August 28, 2010

The Three Balls that have Changed the Face of Pakistan Cricket

The moral clout of Pakistan cricket lost forever.
It seems as if Pakistan’s lucky stars have gone on vacation. Everywhere you look, bad luck appears to be the main culprit, the new disease affecting us. It all started one fine day with the statement of David Cameron about how Pakistan is playing the role of a double agent in Afghanistan. Since then, we’ve gone even further south than we already were (if that’s possible), while the gods have bestowed glad tidings in David Cameron’s house in the form of a daughter.

The first event in this series of unprecedented events was the Airblue flight ED – 202 crash that led to the deaths of 152 passengers. The cockpit recorder shows that a third person was present in the cockpit at the time of the crash. Perhaps our affinity for the complete disregard of rules was the cause of the crash? But I speculate. Let’s move on. A few days after the crash, an even bigger calamity struck the nation, one that we were quite unprepared for. The floods came crashing down upon as if we were mere sticks in the way of the mighty oceans. Man’s helplessness against Mother Nature’s fury was thrown into sharp relief, or rather [sic] Pakistanis’ helplessness against everything, from God to God’s creations, was thrown into sharp relief. We mourned the loss of 1600 people. But even if that was not enough to shake your fragile bones, the Sialkot incident where a mob lynched two brothers publically would have made even the pacifists of the world turn in their graves. Take your pick.

We were just beginning to come to grips with the magnitude of the disaster that hit us, the floods, and the human toll; the suffering of those who were ravaged and displaced, and the fact that we have entered extremely hard economic times here in Pakistan that another bombshell was dropped on us. In fact, it has just been dropped a few hours ago. The Pakistan cricket team’s players are involved in the ugly business of match fixing. And not just match fixing, what a case of match fixing it is. It is detailed down to the last inch by the News of the World. Just click the link and you will know what I mean.

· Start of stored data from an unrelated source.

Lemma serverless_failure_is_retried_by_next_request_witness :
  let l := exec (boot cold)
             [Call 1%nat (Serverless.serve plain get_health);
              Settle (next_promise cold) (Rejected refused) never_connected;
              Call 2%nat (Serverless.serve plain get_nowhere)] in
  attempts (world l) = S (S (attempts cold))
  ∧ cachedConnection (world l) = None
  ∧ (∃ k, parked l = [(2%nat, MkParked (S (next_promise cold)) k)])
  ∧ last (trace (world l))
    = Some (EvConnect (env cold !! "MONGODB_ATLAS_URI") Serverless.options
                      (S (next_promise cold))).
Proof.
  apply (serverless_failure_is_retried_by_next_request
           plain cold get_health get_nowhere 1 2 refused never_connected).
  - intros e res. reflexivity.
  - intros e res. reflexivity.
  - reflexivity.
  - exact cold_quiet.
Defined.

(** ** The first call and the calls after it *)

(** X11.  What [connectDB] caches is what it returns: on a cold instance
    the first call goes to the driver once and, when the driver grants
    the connection, caches the handle and returns it; every call after it
    returns that same handle without a further call of the driver. *)
Theorem connectDB_first_call_then_cached
    (w : World) (id : nat) (conn : Handle) (c : Connection) (ids : list nat) :
  cachedConnection w = None →
  quiet w →
  let l := exec (boot w)
             (Call id Serverless.connectDB
              :: Settle (next_promise w) (Fulfilled conn) c
              :: map (λ id', Call id' Serverless.connectDB) ids) in
  finished l = (id, Done conn) :: map (λ id', (id', Done conn)) ids
  ∧ parked l = []
  ∧ cachedConnection (world l) = Some conn
  ∧ attempts (world l) = S (attempts w).
Proof.
  intros Hc (He & Hl & Hb) l. subst l.
  destruct (connectDB_uncached w Hc) as (k & Hrun & Hok & _).
  unfold boot. rewrite exec_cons, step_call by exact He.
  cbn [world]. rewrite Hrun. cbn [land parked finished app].
  rewrite exec_cons, step_settle by exact He.
  cbn [world parked finished background emit fresh_promise]. rewrite Hb.
  cbn [wake_background wake world exited set_background set_connection emit
       fresh_promise waits_for resume].
  rewrite He, Nat.eqb_refl, Hok. cbn [land parked finished app].
  rewrite (calls_cached _ conn) by (reflexivity || exact He).
  cbn [world parked finished app]. repeat split.
  rewrite attempts_emit_console.
  change (attempts (set_cached _ _)) with
    (attempts (emit (EvConnect (env w !! "MONGODB_ATLAS_URI") Serverless.options
                               (next_promise w)) (fresh_promise w))).
  by rewrite attempts_emit_connect.
Qed.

Aesthetics aside, and the moral scrutiny that Pakistan will once again have to undergo, there is little that we Pakistanis back at home can do but hang up our heads in shame. Of course the morally deceased amongst will have a problem with that and will say that this is no unique incident in the history of cricket, and such incidents have happened in the past. You are very right, but the fact is a decade since the idea of match fixing was finally laid to rest in world cricket, it has raised its head once again and Pakistan is associated with the notion.

What scares me most though is that our panacea for such ills is temporary and short lived. We will change a few players, shuffle a few players, remove a few players, and all will be well. That is how it has always been. The one thing that is not how it has always been is the fact that the Pakistanis are staring into their reflection, and realizing how doomed we are.

But it shouldn’t surprise any of us. Without delving into the morbid business of cursing our own selves and justifying the natural calamities that have struck in the last month, I do feel that there is nothing of substance left now to call ourselves proud Pakistanis. We have been badly let down by our own President, and we have been humiliated beyond known boundaries of despair by our cricketers. The repercussions of the Pakistani antics in the cricketing arena will be profound and vast for the world. The only question left is: Will they make an impact in the shameless world of Pakistan?